In the material below, the lines from the one containing "clientErrorRes (b : Body)" through the one containing "forallb negb (take n (faults w))." are to be given again exactly, ends included, and no others.

BEGIN Data extracts

(** * Transaction-Management-System: the ledger routes, verified

    A shallow embedding of the Express route handlers of
    [routes/accounts.js] (deposit, withdraw, transfer) and of
    [routes/users.js] (register), over an explicit model of the Mongoose
    collections they read and write.

    - A JavaScript [Number] is an IEEE 754 binary64 value: Rocq's primitive
      [float], whose operations the kernel evaluates and whose meaning
      [FloatAxioms] gives in terms of [SpecFloat].  [+=], [-=] and [<] on a
      balance are binary64 addition, subtraction and comparison.
    - A Mongoose document returned by [findOne] is a private copy of the
      stored record; [save] writes the assigned [balance] back under the
      document's [_id] if the assignment changed it, and nothing otherwise.
      Two [findOne] of one record give two documents.
    - [req.body.amount] is used as it was sent.  The handlers are given
      first for an amount that is a JSON number ([Request]), then, in
      [Sent], for a body whose amount is a JSON number or a JSON string.
    - Every call to the store may throw (lost connection, cast or
      validation error).  The [faults] of a [World] say, call by call,
      which ones do; the handlers' [try]/[catch] turns a throw into
      [serverErrorRes].
    - Requests are served one at a time: a handler runs from its first
      store call to its response on a world nobody else touches. *)

From stdpp Require Import gmap list strings.
From Stdlib Require Import ZArith Lia Floats DecimalString.

Set Warnings "-inexact-float".

(* ===================================================================== *)
(** ** Data model *)
(* ===================================================================== *)

(** A Mongo [ObjectId] (12 bytes), by its value. *)
Definition ObjectId := N.

(** JavaScript's [Number]. *)
Definition Number := float.

Module Account.
(** Modelled from the spec: [models/account.js] is not among the sources.
    Section 3 gives an Account an id, the owner's [userId] and a numeric
    [balance]; section 6 opens it with balance 0. *)
Record t := mk { _id : ObjectId; userId : ObjectId; balance : Number }.

(** [account.balance = v] on a document. *)
Definition set_balance (v : Number) (a : t) : t :=
  {| _id := _id a; userId := userId a; balance := v |}.

(** The filter of [Account.findOne]: [{ _id, userId }] or [{ _id }]. *)
Record filter := by_ { f_id : ObjectId; f_userId : option ObjectId }.

(** Does a record satisfy the filter ([_id] is indexed: the collection is
    keyed by it). *)
Definition matches (q : filter) (a : t) : bool :=
  bool_decide (_id a = f_id q) &&
  match f_userId q with
  | Some u => bool_decide (userId a = u)
  | None => true
  end.
End Account.

(** [models/transaction.js]: the [enum] of [type]. *)
Inductive TransactionType := deposit | withdrawal | transfer.

Module Transaction.
(** [transactionSchema]: the fields a route sets.  [timestamp],
    [description] and Mongoose's [createdAt]/[updatedAt] are filled in by
    the store and read by no route modelled here. *)
Record t := mk {
  userId : ObjectId;
  accountId : ObjectId;
  type : TransactionType;
  amount : Number
}.
End Transaction.

Module User.
(** Modelled from the spec: [models/user.js] is not among the sources.
    Section 3: a User has a username, a unique email and a hashed
    credential. *)
Record t := mk { username : string; email : string; hashedPassword : string }.
End User.

(** The collections, and the outcome of the store calls still to come:
    [true] makes the next call throw, [false] lets it through, and once the
    list is used up every call goes through. *)
Record World := mkWorld {
  accounts : gmap ObjectId Account.t;
  transactions : list Transaction.t;
  users : list User.t;
  faults : list bool
}.

Definition set_accounts (m : gmap ObjectId Account.t) (w : World) : World :=
  {| accounts := m; transactions := transactions w; users := users w; faults := faults w |}.
Definition set_transactions (l : list Transaction.t) (w : World) : World :=
  {| accounts := accounts w; transactions := l; users := users w; faults := faults w |}.
Definition set_users (l : list User.t) (w : World) : World :=
  {| accounts := accounts w; transactions := transactions w; users := l; faults := faults w |}.
Definition set_faults (l : list bool) (w : World) : World :=
  {| accounts := accounts w; transactions := transactions w; users := users w; faults := l |}.

(* ===================================================================== *)
(** ** Responses *)
(* ===================================================================== *)

(** What a handler hands to a response helper. *)
Inductive Body :=
  | AccountDoc (a : Account.t)
  | TransferDocs (sender receiver : Account.t)
  | Message (message : string)
  | ValidationErrors
  | Registered (message username : string).

(** Modelled from the spec: [util/response.js] is not among the sources.
    The helpers a route imports from it, one constructor each; section 7
    gives their status codes. *)
Inductive Response :=
  | successRes (b : Body)
  | clientErrorRes (b : Body)
  | unauthorizedRes (b : Body)
  | notFoundRes (b : Body)
  | conflictErrorRes (b : Body)
  | serverErrorRes (b : Body).

Definition status (r : Response) : nat :=
  match r with
  | successRes _ => 200
  | clientErrorRes _ => 400
  | unauthorizedRes _ => 401
  | notFoundRes _ => 404
  | conflictErrorRes _ => 409
  | serverErrorRes _ => 500
  end.

(* ===================================================================== *)
(** ** The monad of a handler body: state and exceptions *)
(* ===================================================================== *)

Inductive Exn :=
  | StoreError
  | ValidationError
  | ReferenceError (name : string).

Inductive Completion (A : Type) :=
  | Normal (a : A)
  | Throw (e : Exn).
Arguments Normal {A} a.
Arguments Throw {A} e.

Definition M (A : Type) := World -> Completion A * World.

Definition ret {A} (a : A) : M A := fun w => (Normal a, w).
Definition throw {A} (e : Exn) : M A := fun w => (Throw e, w).
Definition bind {A B} (m : M A) (k : A -> M B) : M B :=
  fun w =>
    match m w with
    | (Normal a, w') => k a w'
    | (Throw e, w') => (Throw e, w')
    end.

Declare Scope js_scope.
Delimit Scope js_scope with js.
Notation "'let!' x := m 'in' k" := (bind m (fun x => k))
  (at level 10, x name, m at level 100, k at level 200, only parsing) : js_scope.
Notation "'await' m ; k" := (bind m (fun _ => k))
  (at level 10, m at level 100, k at level 200, only parsing) : js_scope.

(** [try { body } catch (error) { console.error(error); handler }]. *)
Definition try_catch (body : M Response) (handler : Exn -> Response) (w : World)
  : Response * World :=
  match body w with
  | (Normal r, w') => (r, w')
  | (Throw e, w') => (handler e, w')
  end.

(** The world once the next store call has been answered. *)
Definition tick (w : World) : World := set_faults (tail (faults w)) w.

(** One round trip to the store. *)
Definition store_call : M unit :=
  fun w =>
    match faults w with
    | true :: _ => (Throw StoreError, tick w)
    | _ => (Normal tt, tick w)
    end.

(** The next [n] store calls go through. *)
Definition calls_ok (n : nat) (w : World) : bool :=
  forallb negb (take n (faults w)).

Definition get_world : M World := fun w => (Normal w, w).
Definition modify_world (f : World -> World) : M unit := fun w => (Normal tt, f w).

Local Open Scope js_scope.

(* ===================================================================== *)
(** ** The Mongoose models *)
(* ===================================================================== *)

(** What [findOne(q)] finds in the collection: the record with that [_id],
    if it satisfies the rest of the filter. *)
Definition found (q : Account.filter) (w : World) : option Account.t :=
  match accounts w !! Account.f_id q with
  | Some a => if Account.matches q a then Some a else None
  | None => None
  end.
(** ** The calls of [find_eyes] and [detect_faces] *)

(** The calls of [find_eyes] are eye-stage calls, at most two; with an eye
    classifier in the model it returns when they all answer and otherwise
    raises what its last call raised. *)
Lemma find_eyes_calls self img t res :
  exec (find_eyes self img) t res ->
  Forall eye_stage t /\ (length t <= 2)%nat /\
  (is_Some (model self !! "eye_detector") ->
   match res with
   | inr _ => Forall answered t
   | inl e => exists t0 ev, t = t0 ++ [ev] /\ Forall answered t0 /\ raised ev e
   end).
Proof.
  intros H.
  apply find_eyes_exec in H as [(_ & -> & ->)|(_ & _ & rg & t' & -> & H)].
  { split; [constructor|]. split; [simpl; lia|]. intros _. constructor. }
  destruct rg as [e|g].
  { destruct H as [-> ->]. split; [repeat constructor|]. split; [simpl; lia|].
    intros _. exists [], (EvCvtColor img COLOR_BGR2GRAY (inl e)).
    split; [reflexivity|]. split; [constructor|reflexivity]. }
  destruct (model self !! "eye_detector") as [c|].
  - destruct H as (re & -> & ->).
    split; [repeat constructor|]. split; [simpl; lia|]. intros _.
    destruct re as [e|eyes].
    + exists [EvCvtColor img COLOR_BGR2GRAY (inr g)],
        (EvDetectMultiScale c g float_1_1 10 (inl e)).
      split; [reflexivity|]. split; [repeat constructor|reflexivity].
    + repeat constructor.
  - destruct H as [-> ->]. split; [repeat constructor|]. split; [simpl; lia|].
    intros [c Hc]. discriminate Hc.
Qed.

Section CallProperties.

Variable rotate : image -> point -> point -> image.

(** One turn of the loop makes the calls of [find_eyes] on the crop when
    [align] is set, and none otherwise. *)
Lemma detect_faces_body_calls self img align face conf resp t res :
  exec (detect_faces_body rotate self img align (face, conf) resp) t res ->
  if align then
    exists r, exec (find_eyes self (crop img face)) t r /\
      match r with
      | inl e => res = inl e
      | inr _ => returned res
      end
  else t = [] /\ returned res.
Proof.
  unfold detect_faces_body. destruct align; simpl.
  - intros H. apply exec_bind in H as [(e & H & ->)|(df & t1 & t2 & H & [-> ->] & ->)].
    + apply exec_bind in H as [(e' & H & [= <-])|(a & t1 & t2 & _ & H & _)].
      * exists (inl e). split; [exact H|reflexivity].
      * destruct a as [l r]. destruct H as [_ H]. discriminate H.
    + apply exec_bind in H as [(e' & _ & H)|([l r] & t1' & t2 & H & [-> _] & ->)];
        [discriminate H|].
      rewrite !app_nil_r. exists (inr (l, r)). split; [exact H|exact I].
  - intros [-> ->]. split; [reflexivity|exact I].
Qed.

(** The calls of the loop over the candidates. *)
Lemma for_each_body_calls self img align l :
  forall resp t res,
    exec (for_each l resp (detect_faces_body rotate self img align)) t res ->
    Forall eye_stage t /\ (length t <= 2 * length l)%nat /\
    (align = false -> t = [] /\ returned res) /\
    (is_Some (model self !! "eye_detector") ->
     match res with
     | inr _ => Forall answered t
     | inl e => exists t0 ev, t = t0 ++ [ev] /\ Forall answered t0 /\ raised ev e
     end).
Proof.
  induction l as [|[face conf] l IH]; intros resp t res; simpl.
  - intros [-> ->]. split; [constructor|]. split; [simpl; lia|].
    split; [intros _; split; [reflexivity|exact I]|]. intros _. constructor.
  - intros H. apply exec_bind in H as [(e & H & ->)|(a & t1 & t2 & H & Hl & ->)].
    + apply detect_faces_body_calls in H. destruct align.
      * destruct H as (r & H & Hr). apply find_eyes_calls in H as (Hs & Hn & Hk).
        destruct r as [e'|?]; [|destruct Hr]. injection Hr as ->.
        split; [exact Hs|]. split; [lia|]. split; [discriminate|exact Hk].
      * destruct H as [_ []].
    + apply detect_faces_body_calls in H. apply IH in Hl as (Hs2 & Hn2 & Hf2 & Hk2).
      destruct align.
      * destruct H as (r & H & Hr). apply find_eyes_calls in H as (Hs & Hn & Hk).
        destruct r as [e'|v]; [discriminate Hr|].
        split; [apply Forall_app; split; assumption|].
        split; [rewrite length_app; lia|]. split; [discriminate|].
        intros Hkey. specialize (Hk Hkey). specialize (Hk2 Hkey).
        destruct res as [e|out].
        -- destruct Hk2 as (t0 & ev & -> & Ht0 & Hev).
           exists (t1 ++ t0), ev. rewrite app_assoc. split; [reflexivity|].
           split; [apply Forall_app; split; assumption|exact Hev].
        -- apply Forall_app. split; assumption.
      * destruct H as [-> _]. simpl.
        split; [exact Hs2|]. split; [lia|]. split; [exact Hf2|exact Hk2].
Qed.

End CallProperties.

END Data extracts

— Exercise result —
  | clientErrorRes (b : Body)
  | unauthorizedRes (b : Body)
  | notFoundRes (b : Body)
  | conflictErrorRes (b : Body)
  | serverErrorRes (b : Body).

Definition status (r : Response) : nat :=
  match r with
  | successRes _ => 200
  | clientErrorRes _ => 400
  | unauthorizedRes _ => 401
  | notFoundRes _ => 404
  | conflictErrorRes _ => 409
  | serverErrorRes _ => 500
  end.

(* ===================================================================== *)
(** ** The monad of a handler body: state and exceptions *)
(* ===================================================================== *)

Inductive Exn :=
  | StoreError
  | ValidationError
  | ReferenceError (name : string).

Inductive Completion (A : Type) :=
  | Normal (a : A)
  | Throw (e : Exn).
Arguments Normal {A} a.
Arguments Throw {A} e.

Definition M (A : Type) := World -> Completion A * World.

Definition ret {A} (a : A) : M A := fun w => (Normal a, w).
Definition throw {A} (e : Exn) : M A := fun w => (Throw e, w).
Definition bind {A B} (m : M A) (k : A -> M B) : M B :=
  fun w =>
    match m w with
    | (Normal a, w') => k a w'
    | (Throw e, w') => (Throw e, w')
    end.

Declare Scope js_scope.
Delimit Scope js_scope with js.
Notation "'let!' x := m 'in' k" := (bind m (fun x => k))
  (at level 10, x name, m at level 100, k at level 200, only parsing) : js_scope.
Notation "'await' m ; k" := (bind m (fun _ => k))
  (at level 10, m at level 100, k at level 200, only parsing) : js_scope.

(** [try { body } catch (error) { console.error(error); handler }]. *)
Definition try_catch (body : M Response) (handler : Exn -> Response) (w : World)
  : Response * World :=
  match body w with
  | (Normal r, w') => (r, w')
  | (Throw e, w') => (handler e, w')
  end.

(** The world once the next store call has been answered. *)
Definition tick (w : World) : World := set_faults (tail (faults w)) w.

(** One round trip to the store. *)
Definition store_call : M unit :=
  fun w =>
    match faults w with
    | true :: _ => (Throw StoreError, tick w)
    | _ => (Normal tt, tick w)
    end.

(** The next [n] store calls go through. *)
Definition calls_ok (n : nat) (w : World) : bool :=
  forallb negb (take n (faults w)).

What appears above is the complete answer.